Habitat: Coastal Habitat and Organisms: Cryptic/Hardgrounds

Many organisms bore into hard substrates like mud banks, trees, pilings, or other organisms. These animals are often hard to see and hard to study unless one searches for them. Other animals attach to hard surfaces either by cementation, attachment by secreted threads called byssae, or by tightly cling to them. Hard surfaces are uncommon on the Georgia seashore, but exist in the form of other animals, skeletal trees, and, more recently, as pilings and docks.

Mud banks exposed on the beach are colonized by boring bivalves (Modified after Morris and Rollins, 1977). Skeletal trees are covered with attached mussels, oysters, barnacles, and numerous crevice-living invertebrates. Shells of organisms provide a surface upon which cemented forms, like the American Oyster, can grow.

Relict Mud Habitat
The relict marsh mud being exposed by erosion of St. Catherines beaches acts as a hardground in some ways.
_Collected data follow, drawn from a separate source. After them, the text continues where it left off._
(* ===== verification/WeatherAggregator.v ===== *)
(** * ws: what an aggregator is to do

    A machine for both aggregators of src/ws, one event per step: a call to
    a station returns, its report is taken, the ticker ticks, quit.
    WeatherLoops has the loops and goroutines of the code and shows that both
    implement it.  Values are the binary64 numbers of Float64. *)

From Stdlib Require Import ZArith Lia SpecFloat.
From stdpp Require Import base numbers strings gmap list.
From S2P Require Import Prelude Float64.
Local Open Scope Z_scope.

Record WeatherReport := mkWeatherReport { Value : float64; Id : Z; Batch : Z }.

#[export] Instance WeatherReport_eq_dec : EqDecision WeatherReport.
Proof. solve_decision. Defined.

(** ** State and events *)

(** [calls]: calls of [getWeatherData(id, batch)]; [returned]: their results
    that have not been taken. *)
Record Aggregator := mkAggregator {
  batch : Z;
  total : float64;
  count : Z;
  calls : list (Z * Z);
  returned : list WeatherReport;
  out : list WeatherReport;
  stopped : bool;
}.

Inductive event :=
| EReturn (i : nat) (value : float64)  (* the i-th call returns with the value *)
| EReceive (report : WeatherReport)    (* a report is taken *)
| ETick                                (* the average is reported, a batch starts *)
| EQuit.                               (* the quit case *)

(** [for i := 0; i < k; i++ { go func(...)(i, batch) }] *)
Definition startBatch (k b : Z) : list (Z * Z) := (fun i => (i, b)) <$> seqZ 0 k.

Definition initAggregator (k : Z) : Aggregator :=
  mkAggregator 0 float_zero 0 (startBatch k 0) [] [] false.

(** What [getWeatherData(id, batch)] returns when the station answered
    [value]. *)
Definition getWeatherData (value : float64) (id b : Z) : WeatherReport := mkWeatherReport value id b.

Definition callReturns (i : nat) (value : float64) (s : Aggregator) : option Aggregator :=
  '(id, b) ← calls s !! i;
  Some (mkAggregator (batch s) (total s) (count s) (delete i (calls s))
          (returned s ++ [getWeatherData value id b]) (out s) (stopped s)).

(** [if report.Batch == batch { total += report.Value; count++ }] *)
Definition addReport (report : WeatherReport) (s : Aggregator) : Aggregator :=
  if Batch report =? batch s
  then mkAggregator (batch s) (float_add (total s) (Value report)) (count s + 1)
         (calls s) (returned s) (out s) (stopped s)
  else s.

(** One of the goroutines that hold the report hands it over. *)
Definition handOver (report : WeatherReport) (s : Aggregator) : option Aggregator :=
  '(i, _) ← list_find (fun r => r = report) (returned s);
  Some (addReport report
          (mkAggregator (batch s) (total s) (count s) (calls s) (delete i (returned s))
             (out s) (stopped s))).

Definition tick (k : Z) (s : Aggregator) : Aggregator :=
  let average := float_div (total s) (float_of_int (count s)) in
  mkAggregator (batch s + 1) float_zero 0 (calls s ++ startBatch k (batch s + 1)) (returned s)
    (out s ++ [mkWeatherReport average 0 (batch s)]) (stopped s).

Definition quit (s : Aggregator) : Aggregator :=
  mkAggregator (batch s) (total s) (count s) (calls s) (returned s) (out s) true.

(** Reports may be taken, but are not reported, after quit. *)
Definition aggregator (k : Z) (e : event) (s : Aggregator) : option Aggregator :=
  match e with
  | EReturn i value => callReturns i value s
  | EReceive report => handOver report s
  | ETick => if stopped s then None else Some (tick k s)
  | EQuit => if stopped s then None else Some (quit s)
  end.

Fixpoint run (k : Z) (es : list event) (s : Aggregator) : option Aggregator :=
  match es with
  | [] => Some s
  | e :: es => s ← aggregator k e s; run k es s
  end.

(** ** Specification *)

(** The reports received before each tick; [cur] are those since the last. *)
Fixpoint intervals (es : list event) (cur : list WeatherReport) : list (list WeatherReport) :=
  match es with
  | [] => []
  | ETick :: es => cur :: intervals es []
  | EReceive report :: es => intervals es (cur ++ [report])
  | _ :: es => intervals es cur
  end.

(** The reports of a batch among those received. *)
Definition of_batch (b : Z) (rs : list WeatherReport) : list WeatherReport :=
  filter (fun r => Batch r = b) rs.

Definition sum (rs : list WeatherReport) : float64 := foldl float_add float_zero (Value <$> rs).

Definition batchReport (b : Z) (rs : list WeatherReport) : WeatherReport :=
  mkWeatherReport (float_div (sum (of_batch b rs)) (float_of_int (len (of_batch b rs)))) 0 b.

(** Stations heard of for a batch: called, returned or received. *)
Definition stations (b : Z) (cs : list (Z * Z)) (rs : list WeatherReport) : list Z :=
  (fst <$> filter (fun c => c.2 = b) cs) ++ (Id <$> of_batch b rs).

Record agg_inv (k : Z) (done : list (list WeatherReport)) (cur : list WeatherReport)
    (s : Aggregator) : Prop := {
  ai_batch : batch s = len done;
  ai_total : total s = sum (of_batch (batch s) cur);
  ai_count : count s = len (of_batch (batch s) cur);
  ai_out : out s = imap (fun b rs => batchReport (Z.of_nat b) rs) done;
  ai_calls : Forall (fun c => c.2 <= batch s) (calls s);
  ai_returned : Forall (fun r => Batch r <= batch s) (returned s);
  ai_stations : stations (batch s) (calls s) (returned s ++ cur) ≡ₚ seqZ 0 k;
  ai_cur : Forall (fun r => Batch r <= batch s) cur;
  ai_done : forall b rs, done !! b = Some rs ->
    exists rest, (Id <$> of_batch (Z.of_nat b) rs) ++ rest ≡ₚ seqZ 0 k;
}.

(** ** Preservation *)

Lemma of_batch_app b rs1 rs2 : of_batch b (rs1 ++ rs2) = of_batch b rs1 ++ of_batch b rs2.
Proof. apply filter_app. Qed.

Lemma of_batch_one b r : of_batch b [r] = if decide (Batch r = b) then [r] else [].
Proof. unfold of_batch. rewrite filter_cons. by case_decide. Qed.

Lemma of_batch_none b rs : Forall (fun r => Batch r <= b) rs -> of_batch (b + 1) rs = [].
Proof.
  unfold of_batch. induction 1 as [|r rs Hr _ IH]; [done|].
  rewrite filter_cons, decide_False by lia. done.
Qed.

#[export] Instance of_batch_proper b : Proper ((≡ₚ) ==> (≡ₚ)) (of_batch b).
Proof. intros rs rs' E. unfold of_batch. by rewrite E. Qed.

#[export] Instance stations_proper b : Proper ((≡ₚ) ==> (≡ₚ) ==> (≡ₚ)) (stations b).
Proof. intros cs cs' E rs rs' E'. unfold stations. by rewrite E, E'. Qed.

Lemma sum_snoc rs r : sum (rs ++ [r]) = float_add (sum rs) (Value r).
Proof. unfold sum. by rewrite fmap_app, foldl_app. Qed.

(** A call of station [id] becomes a report of it. *)
Lemma stations_return b id b' v cs rs :
  stations b cs (mkWeatherReport v id b' :: rs) ≡ₚ stations b ((id, b') :: cs) rs.
Proof.
  unfold stations. unfold of_batch. rewrite !filter_cons. simpl.
  destruct (decide (b' = b)); [|done]. simpl. by rewrite Permutation_middle.
Qed.

Lemma stations_start b k cs rs :
  Forall (fun c => c.2 <= b) cs -> Forall (fun r => Batch r <= b) rs ->
  stations (b + 1) (cs ++ startBatch k (b + 1)) rs ≡ₚ seqZ 0 k.
Proof.
  intros Hcs Hrs. unfold stations. rewrite of_batch_none by done. rewrite app_nil_r, filter_app.
  assert (filter (fun c => c.2 = b + 1) cs = []) as ->.
  { clear rs Hrs. induction Hcs as [|c cs Hc _ IH]; [done|].
    rewrite filter_cons, decide_False by lia. done. }
  apply reflexive_eq. simpl. unfold startBatch.
  induction (seqZ 0 k) as [|i l IH]; [done|]. rewrite fmap_cons, filter_cons. simpl.
  rewrite decide_True by done. rewrite fmap_cons, IH. done.
Qed.

Lemma delete_perm {A} (l : list A) i x : l !! i = Some x -> l ≡ₚ x :: delete i l.
Proof. apply delete_Permutation. Qed.

Lemma agg_inv_init k : agg_inv k [] [] (initAggregator k).
Proof.
  constructor; simpl; try done.
  - apply Forall_fmap, Forall_true. intros i. simpl. lia.
  - apply (stations_start (-1) k [] []); constructor.
Qed.

Lemma agg_inv_return k done cur i v s s' :
  agg_inv k done cur s -> callReturns i v s = Some s' -> agg_inv k done cur s'.
Proof.
  intros [] Hst. apply bind_Some in Hst as ([id b] & Hi & [= <-]). constructor; simpl; try done.
  - by apply Forall_delete.
  - apply Forall_app. split; [done|]. apply Forall_singleton.
    by apply (Forall_lookup_1 _ _ _ _ ai_calls0 Hi).
  - rewrite <- ai_stations0.
    transitivity (stations (batch s) ((id, b) :: delete i (calls s)) (returned s ++ cur)).
    + rewrite <- (stations_return _ _ _ v). apply stations_proper; [done|].
      rewrite <- app_assoc. simpl. by rewrite <- Permutation_middle.
    + apply stations_proper; [|done]. symmetry. by apply delete_perm.
Qed.

Lemma agg_inv_receive k done cur r s s' :
  agg_inv k done cur s -> handOver r s = Some s' -> agg_inv k done (cur ++ [r]) s'.
Proof.
  intros [] Hst. apply bind_Some in Hst as ([i r'] & Hf & [= <-]).
  apply list_find_Some in Hf as (Hi & -> & _).
  pose proof (Forall_lookup_1 _ _ _ _ ai_returned0 Hi) as Hr.
  assert (delete i (returned s) ++ cur ++ [r] ≡ₚ returned s ++ cur) as Hperm.
  { transitivity ((r :: delete i (returned s)) ++ cur).
    - rewrite app_assoc, (Permutation_app_comm _ [r]). done.
    - apply Permutation_app_tail. symmetry. by apply delete_perm. }
  unfold addReport. simpl. destruct (Z.eqb_spec (Batch r) (batch s)) as [Eb|Eb];
    constructor; simpl; rewrite ?of_batch_app, ?of_batch_one; try done.
  - rewrite decide_True by done. by rewrite sum_snoc, ai_total0.
  - rewrite decide_True by done. rewrite len_app, ai_count0. done.
  - by apply Forall_delete.
  - by rewrite Hperm.
  - apply Forall_app. split; [done|]. by apply Forall_singleton.
  - rewrite decide_False by done. by rewrite app_nil_r.
  - rewrite decide_False by done. by rewrite app_nil_r.
  - by apply Forall_delete.
  - by rewrite Hperm.
  - apply Forall_app. split; [done|]. by apply Forall_singleton.
Qed.

Lemma agg_inv_tick k done cur s : agg_inv k done cur s -> agg_inv k (done ++ [cur]) [] (tick k s).
Proof.
  intros []. unfold tick. constructor; simpl; try done.
  - rewrite len_app, ai_batch0. done.
  - rewrite ai_out0, imap_app. f_equal. simpl. unfold batchReport.
    rewrite Nat.add_0_r. change (Z.of_nat (length done)) with (len done).
    by rewrite <- ai_batch0, ai_total0, ai_count0.
  - apply Forall_app. split; [eapply Forall_impl; [done|]; simpl; lia|].
    apply Forall_fmap, Forall_true. intros i. simpl. lia.
  - eapply Forall_impl; [done|]. simpl. lia.
  - rewrite app_nil_r. by apply stations_start.
  - intros b rs Hb. apply lookup_app_Some in Hb as [Hb|[Hle Hb]]; [by eapply ai_done0|].
    apply list_lookup_singleton_Some in Hb as [E <-].
    assert (Z.of_nat b = batch s) as -> by (rewrite ai_batch0; unfold len; lia).
    unfold stations in ai_stations0. rewrite of_batch_app, fmap_app in ai_stations0.
    eexists. rewrite <- ai_stations0. rewrite Permutation_app_comm.
    by rewrite app_assoc.
Qed.

Lemma aggregator_run_inv k es done cur s s' :
  agg_inv k done cur s -> run k es s = Some s' ->
  exists cur', agg_inv k (done ++ intervals es cur) cur' s'.
Proof.
  revert done cur s. induction es as [|e es IH]; intros done cur s Hi HR; simpl in HR.
  { injection HR as <-. exists cur. simpl. by rewrite app_nil_r. }
  apply bind_Some in HR as (s1 & Hst & HR). destruct e as [i v|r| |]; simpl in Hst |- *.
  - by apply (IH _ _ s1), HR; eapply agg_inv_return.
  - by apply (IH _ _ s1), HR; eapply agg_inv_receive.
  - destruct (stopped s); [done|]. injection Hst as <-.
    destruct (IH _ _ _ (agg_inv_tick _ _ _ _ Hi) HR) as (cur' & Hi'). exists cur'.
    by rewrite <- app_assoc in Hi'.
  - destruct (stopped s); [done|]. injection Hst as <-. apply (IH _ _ (quit s)); [|done].
    destruct Hi. by constructor.
Qed.

Lemma aggregator_run_reports k es s b rs :
  run k es (initAggregator k) = Some s ->
  out s = imap (fun b rs => batchReport (Z.of_nat b) rs) (intervals es []) /\
  (intervals es [] !! b = Some rs ->
   NoDup (Id <$> of_batch (Z.of_nat b) rs) /\
   Forall (fun id => 0 <= id < k) (Id <$> of_batch (Z.of_nat b) rs)).
Proof.
  intros HR. destruct (aggregator_run_inv k es [] [] _ _ (agg_inv_init k) HR) as (cur & Hi).
  simpl in Hi. split; [apply Hi|]. intros Hb.
  destruct (ai_done _ _ _ _ Hi _ _ Hb) as [rest E]. split.
  - pose proof (NoDup_seqZ 0 k) as Hnd. rewrite <- E in Hnd. exact (proj1 (proj1 (NoDup_app _ _) Hnd)).
  - apply Forall_forall. intros id Hid.
    assert (id ∈ seqZ 0 k) as Hin%elem_of_seqZ by (rewrite <- E; apply elem_of_app; by left). lia.
Qed.

(** The averages.  The b-th report on [out] is that of batch b: the float64
    average of the values of batch b taken before the b-th tick, in the
    order they came (reports of earlier batches are ignored, an interval
    without reports gives NaN).  No station counts twice in it, and only
    stations 0..k-1 do; nothing is reported after quit. *)
Theorem aggregators_report_averages k es s :
  run k es (initAggregator k) = Some s ->
  out s = imap (fun b rs => batchReport (Z.of_nat b) rs) (intervals es []) /\
  (forall b rs, intervals es [] !! b = Some rs ->
     NoDup (Id <$> of_batch (Z.of_nat b) rs) /\
     Forall (fun id => 0 <= id < k) (Id <$> of_batch (Z.of_nat b) rs) /\
     (of_batch (Z.of_nat b) rs = [] -> Value (batchReport (Z.of_nat b) rs) = S754_nan)) /\
  (forall e s', stopped s = true -> aggregator k e s = Some s' -> out s' = out s).
Proof.
  intros HR. split; [exact (proj1 (aggregator_run_reports k es s 0%nat [] HR))|]. split.
  - intros b rs Hb. destruct (aggregator_run_reports k es s b rs HR) as [_ H].
    destruct (H Hb). split_and!; try done. unfold batchReport. intros ->. reflexivity.
  - intros e s' Hs He. destruct e as [i v|r| |]; simpl in He; rewrite ?Hs in He; try done.
    + by apply bind_Some in He as ([id b] & _ & [= <-]).
    + apply bind_Some in He as ([i r'] & _ & [= <-]). unfold addReport. by case_match.
Qed.

(** The events without the reports that are taken after quit. *)
Fixpoint until_quit (quitted : bool) (es : list event) : list event :=
  match es with
  | [] => []
  | EReceive report :: es => if quitted then until_quit quitted es else EReceive report :: until_quit quitted es
  | EQuit :: es => EQuit :: until_quit true es
  | e :: es => e :: until_quit quitted es
  end.

(** The same to an observer; before quit, the same. *)
Record agg_equiv (s s' : Aggregator) : Prop := {
  ae_batch : batch s' = batch s;
  ae_calls : calls s' = calls s;
  ae_out : out s' = out s;
  ae_stopped : stopped s' = stopped s;
  ae_running : stopped s = false -> s' = s;
}.

Lemma handOver_frame r s s' :
  handOver r s = Some s' ->
  batch s' = batch s /\ calls s' = calls s /\ out s' = out s /\ stopped s' = stopped s.
Proof. intros ([i x] & _ & [= <-])%bind_Some. unfold addReport. by case_match. Qed.


Lemma agg_equiv_refl s : agg_equiv s s.
Proof. by constructor. Qed.

(** What an observer sees does not depend on the reports taken after quit. *)
Lemma agg_equiv_step k e s s1 s' :
  agg_equiv s s' -> aggregator k e s = Some s1 ->
  match e with
  | EReceive _ => stopped s = true /\ agg_equiv s1 s'
  | _ => False
  end \/
  ((forall r, e = EReceive r -> stopped s = false) /\
   exists s1', aggregator k e s' = Some s1' /\ agg_equiv s1 s1').
Proof.
  intros Heq Hst. pose proof Heq as [Eb Ec Eo Es Er]. destruct (stopped s) eqn:Hs.
  - destruct e as [i v|r| |]; simpl in Hst |- *; rewrite ?Hs in Hst; try done.
    + right. split; [done|]. unfold callReturns in *. rewrite Ec, Eb, Eo, Es.
      apply bind_Some in Hst as ([id b] & -> & [= <-]). simpl.
      eexists. split; [done|]. constructor; simpl; congruence.
    + left. split; [done|]. apply handOver_frame in Hst as (? & ? & ? & ?). constructor; congruence.
  - rewrite (Er eq_refl). right. split; [done|]. exists s1. split; [done|apply agg_equiv_refl].
Qed.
The semi-solid mud acts as a hard substrate for attached epifauna including the bivalves Brachidontes recurvus and Lyonsia sp., the barnacle Balanus sp., the green alga Ulva sp., polychaete worms, hermit crabs and the gastropod Terebra dislocata (Morris and Rollins, 1977).

Skeletal Trees, docks, and Pilings
Skeletal trees and pilings act as hardground hosts to the zebra periwinkle (Littorina ziczac), the pulmonate snail Siphonaria alternata, tightly packed barnacles, and small-ribbed mussels. The sea isopod Sphaeroma quadridentata is a common surface inhabitant of the wood. Skeletal tress low on the beach have been observed heavily encrusted by mason worms (Sabellaria vulgaris).

The carapace of Loggerhead sea turtles is often nearly covered with an exotic fauna of cemented barnacles, attached hydroids, and clinging invertebrates such as skeleton shrimp.

Organisms as Habitat
Many instances of organisms as hardground substrate have been observed on St. Catherines Island. These include the American Oyster growing one upon another as bioherms, Knobbed and Channeled Whelks with fringes and crowns of oysters, barnacles, bryozoans, and hydroids. Other mutalistic relationships include Knobbed Whelks with layer upon layer of encrusting bryozoans covering their shell, Sand Dollars with symbiotic crabs, and Loggerhead Sea Turtles carrying their exotic carpet of carapace epizoans (Frick & Slay, 2000).

Cryptic (Bored) Habitats
Relict Mud patches on the beach provide a boring habitat for many infaunal organisms. Bivalves, Petricola pholadiformis, Barnea truncata, and Cyrtopleura costata, and polychaete worms bore into the relict mud and peat to establish their domiciles (Morris and Rollins, 1977).

Bored Wood Habitat
Stumps, logs, and driftwood provide shelter and attachment for numerous invertebrates, some of which, like the southern gribble isopod Limnoroa tripuntata, bore into the wood, producing extensive borings within the wood. This habitat, whern fossilized has been called the Teredolites ichnofacies (Bromley, Pemberton, and Rahmani, 1984).

A student's shell collection made from the beaches of St. Catherines Island illustrating the types of materials that are taken by teacher-interns for use in teaching in their classrooms.

The Golden Isles and St. Catherines Island provide an excellent opportunity for the collection of shells of common marine invertebrates. The teacher-interns in the St. Catherines Sea Turtle Conservation Program have found a local shell collection to be of immense importance in their classroom teaching. In order to expedite this activity, we are presenting two web resources for persons interested in this activity, a K-12 Atlantic Shell Collection Activity and a series of pages documenting specific organisms of interest.

Please remember to take only shells of dead organisms, we would not be good stewards of the land if we took live organisms. Be especially careful to check shells for secondary inhabitants, such as hermit crabs! If your study needs to involve collecting or manipulating live animals, be sure to apply for proper permits from the Federal and State Governments, and gain approval from your local Institutional Animal Care and Use Committee (IACUC).